Fishing at Lake Coeur d’Alene



If you’ve never been to Northern Idaho, it’s worth a visit. It’s a beautiful and mountainous area. You’ll find plenty of mountain lakes, rivers, and forests to explore, and the scenery is outstanding. When it comes to fishing, you’ll be hard pressed to find any place better than Lake Coeur d’Alene.

Picture yourself floating gently on the beautiful lake, surrounded by forests and wildlife. You’ll be fishing with osprey, and if you’re here in the winter, you’ll be fishing with bald eagles. It’s a spectacular piece of Idaho, and you’ll be fishing in an incredible part of the state. Whether you want to hit the lake yourself or hire a fishing guide, Lake Coeur d’Alene has a wide variety of fish for you to try and catch. You’ll be able to fish for chinook salmon, smallmouth and largemouth bass, northern pike, and kokanee salmon. And the lake has plenty of room. It’s 25 miles long and almost 10 miles across, with over 135 miles of forested shorelines.

Get Ready to Fish

Before you can fish at Lake Coeur d’Alene, you’ll need an Idaho Fishing License if you don’t already have one. There are several fishing outfitters and guides where you’ll be able to buy a license at Coeur d’Alene, Idaho if haven’t purchased one ahead of time. If you’ve never fished in Idaho, or you need to refresh yourself on the regulations, be sure to check out the rules at the Idaho Fish and Game.

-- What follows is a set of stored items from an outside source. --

Record monitor := MkMonitor {
  cfg_ : ServiceConfig;
  state_ : ServiceState;
  last_probe_at_ : Z;
  last_ok_at_ : Z;
  consecutive_failures_ : Z;
  total_probes_ : Z;
  total_failures_ : Z;
  last_http_status_ : Z;
  last_error_ : str;
  last_latency_ : Z;
  probe_seq_ : Z;
}.
#[global] Instance eta_monitor : Eta monitor := λ s,
  MkMonitor (cfg_ s) (state_ s) (last_probe_at_ s) (last_ok_at_ s) (consecutive_failures_ s)
    (total_probes_ s) (total_failures_ s) (last_http_status_ s) (last_error_ s) (last_latency_ s) (probe_seq_ s).

Definition monitor_new (cfg : ServiceConfig) : monitor :=
  MkMonitor cfg (if decide (svc_url cfg = []) then NotConfigured else Probing) 0 0 0 0 0 0 [] 0 0.

Definition snapshot (m : monitor) : ServiceSnapshot :=
  MkSnap (svc_name (cfg_ m)) (state_ m) (last_probe_at_ m) (last_ok_at_ m) (consecutive_failures_ m)
    (total_probes_ m) (total_failures_ m) (last_http_status_ m) (last_error_ m) (last_latency_ m)
    (svc_fail_pipeline (cfg_ m)).

Definition current_interval (m : monitor) : Z :=
  if decide (state_ m = Healthy) then svc_interval_healthy (cfg_ m) else svc_interval_degraded (cfg_ m).

Definition publish_if_changed (prev : ServiceState) (m : monitor) : list Event :=
  let next := state_ m in
  if decide (prev = next) then []
  else if decide (to_health_state prev = to_health_state next) then []
  else [HealthChanged (svc_name (cfg_ m)) (to_health_state next) (last_error_ m)].

Definition apply_result (r : ProbeResult) (now : Z) (m : monitor) : monitor * list Event :=
  let prev := state_ m in
  let m := m <| total_probes_ ::= λ n, u64 (n + 1) |> <| last_probe_at_ := now |>
             <| last_http_status_ := http_status r |> <| last_latency_ := latency r |>
             <| last_error_ := body_excerpt r |> in
  let m :=
    if ok r then m <| consecutive_failures_ := 0%Z |> <| last_ok_at_ := now |> <| state_ := Healthy |>
    else
      let m := m <| consecutive_failures_ ::= λ n, u32 (n + 1) |> <| total_failures_ ::= λ n, u64 (n + 1) |> in
      m <| state_ := if decide (svc_max_failures (cfg_ m) ≤ consecutive_failures_ m)%Z
                     then Unhealthy else Degraded |> in
  (m <| probe_seq_ ::= λ n, u64 (n + 1) |>, publish_if_changed prev m).

(** The loop: one result after another. *)
Fixpoint run (rs : list (ProbeResult * Z)) (m : monitor) : monitor * list Event :=
  match rs with
  | [] => (m, [])
  | (r, now) :: rs => let '(m, o1) := apply_result r now m in let '(m, o2) := run rs m in (m, o1 ++ o2)
  end.

(** The state the header documents, from the results alone: the failures
    since the last success. *)
Fixpoint failures (rs : list (ProbeResult * Z)) (n : Z) : Z :=
  match rs with [] => n | (r, _) :: rs => failures rs (if ok r then 0 else n + 1) end.
Definition documented (max : Z) (n : Z) : ServiceState :=
  if decide (n = 0)%Z then Healthy else if decide (n < max)%Z then Degraded else Unhealthy.
(** What [HealthChanged] must report: the changes of the public state. *)
Fixpoint changes (name : str) (max n : Z) (prev : HealthState) (rs : list (ProbeResult * Z)) : list Event :=
  match rs with
  | [] => []
  | (r, _) :: rs =>
      let n := if ok r then 0%Z else (n + 1)%Z in
      let next := to_health_state (documented max n) in
      (if decide (prev = next) then [] else [HealthChanged name next (body_excerpt r)])
        ++ changes name max n next rs
  end.

Lemma failures_nonneg rs n : (0 ≤ n)%Z → (0 ≤ failures rs n)%Z.
Proof. revert n. induction rs as [|[r now] rs IH]; intros n Hn; cbn; [done|]. apply IH. destruct (ok r); lia. Qed.

Lemma publish_spec prev m :
  publish_if_changed prev m =
  if decide (to_health_state prev = to_health_state (state_ m)) then []
  else [HealthChanged (svc_name (cfg_ m)) (to_health_state (state_ m)) (last_error_ m)].
Proof.
  unfold publish_if_changed. destruct (decide (prev = state_ m)) as [->|]; [|done]. by rewrite decide_True.
Qed.

(** One result from a state that agrees with the documentation. *)
Lemma apply_result_spec r now m :
  (0 ≤ consecutive_failures_ m < 2 ^ 32 - 1)%Z → (0 < svc_max_failures (cfg_ m))%Z →
  let '(m', os) := apply_result r now m in
  let n := if ok r then 0%Z else (consecutive_failures_ m + 1)%Z in
  cfg_ m' = cfg_ m ∧ consecutive_failures_ m' = n ∧ state_ m' = documented (svc_max_failures (cfg_ m)) n ∧
  total_probes_ m' = u64 (total_probes_ m + 1) ∧
  os = (if decide (to_health_state (state_ m) = to_health_state (state_ m')) then []
        else [HealthChanged (svc_name (cfg_ m)) (to_health_state (state_ m')) (body_excerpt r)]).
Proof.
  intros Hn Hmax. unfold apply_result, documented. rewrite publish_spec. destruct (ok r); cbn -[to_health_state].
  - done.
  - assert (u32 (consecutive_failures_ m + 1) = (consecutive_failures_ m + 1)%Z) as ->
      by (apply Z.mod_small; lia).
    rewrite (decide_False (P := (consecutive_failures_ m + 1 = 0)%Z)) by lia.
    split_and!; try done. repeat case_decide; done || lia.
Qed.

Lemma mon_run_spec rs m :
  (0 ≤ consecutive_failures_ m)%Z → (consecutive_failures_ m + Z.of_nat (length rs) < 2 ^ 32)%Z →
  (0 < svc_max_failures (cfg_ m))%Z →
  let '(m', os) := run rs m in
  cfg_ m' = cfg_ m ∧ consecutive_failures_ m' = failures rs (consecutive_failures_ m) ∧
  state_ m' = match rs with [] => state_ m
              | _ => documented (svc_max_failures (cfg_ m)) (failures rs (consecutive_failures_ m)) end ∧
  os = changes (svc_name (cfg_ m)) (svc_max_failures (cfg_ m)) (consecutive_failures_ m)
         (to_health_state (state_ m)) rs.
Proof.
  revert m. induction rs as [|[r now] rs IH]; intros m H0 Hn Hmax; [done|]. cbn [run failures changes length] in *.
  pose proof (apply_result_spec r now m ltac:(lia) Hmax) as H.
  destruct (apply_result r now m) as [m1 o1]. cbn zeta in H. destruct H as (E1 & E2 & E3 & _ & E6).
  specialize (IH m1). rewrite E1, E2 in IH.
  specialize (IH ltac:(destruct (ok r); lia) ltac:(destruct (ok r); lia) Hmax).
  destruct (run rs m1) as [m2 o2]. destruct IH as (F1 & F2 & F3 & F5).
  split_and!; try done.
  - rewrite F3. by destruct rs.
  - by rewrite F5, E6, E3.
Qed.
End Monitor.

Module Pipeline.

Inductive PipelineState := Ok | Failed | NoConfiguredCriticalServices.
#[global] Instance PipelineState_eq_dec : EqDecision PipelineState.
Proof. solve_decision. Defined.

There are daily limits for fishing at Lake Coeur d’Alene:

· Two chinook salmon, over 20 inches.

· Six bass, both largemouth and smallmouth.

· 15 kokanee salmon. 25 on tribal waters.

· Six trout, with no harvest of cutthroat.

Beyond that, if you are coming from out of state with your own boat, you’ll need to purchase an invasive species permit for $22. If your boat is already registered in Idaho, the invasive species permit is included in the cost of registration.

Catching the Fish

If you’re heading out onto the lake yourself, you might need some tips and information to increase your chances of catching fish. Otherwise, there are fishing charters and guides available, and you’ll have the experience of these fishermen at your disposal. Bass fishing runs from spring to summer, while chinook salmon fishing is year round.

· Bass in the Spring. From April to May, you’ll want to fish in shallow water. The warmer the better, like near the Coeur d’Alene beach by the city. The best lures to use are: rattle traps, crank baits, and tube jigs.

· Bass in the Summer. From May to June, you’ll still want to stick to warmer water. Fishing from docks is good with crank baits and tube jugs. For water up to 30 feet deep, depending on temperature, you’ll want to use lead jigs with twin tail grubs.

· Chinook Salmon in the Spring. From February to April, you’ll find the salmon up to 30 feet deep. Most of the salmon will be in the south end of the lake. Use herring, rapalas, and diving plugs.

· Chinook Salmon in the Summer. From April to September, you’ll typically find the fish between 30 feet and 80 feet deep. You’ll want to stick to the main body of the lake or to the east. Use flashers, herring, mini squids, and dodger flies or herring.

· Chinook Salmon in the Fall. The salmon are going deeper from September to December. You’ll be fishing between 70 feet and 100 feet deep. Mini squids will be your best lure, and you’ll want to mainly fish mid-lake.

· Chinook Salmon in the Winter. The salmon go even deeper from December to February. Fish between 70 feet and 115 feet deep. Once again, you’ll be fishing mid-lake, and herring is your best choice for the late winter.

Outfitters and Guides

While you’ll have several options for fishing guides and outfitters, the two main ones for Lake Coeur d’Alene are Fins and Feathers Tackle Shop and Guide Service and Adventure Guide Service. Either one will help you catch that fish you want, and bring home a trophy. They have plenty of experience and an intimate knowledge of the best places to catch fish at the lake.

You can make a real trip of fishing at Lake Coeur d’Alene as each guide offers full day trips. Or, rent one of the vacation homes, and fish from the comfort of your own private dock or fishing access. Lake Coeur d’Alene is a beautiful place to visit, and you’ll enjoy spending time in the mountains of Northern Idaho just as much as you’ll enjoy the fishing.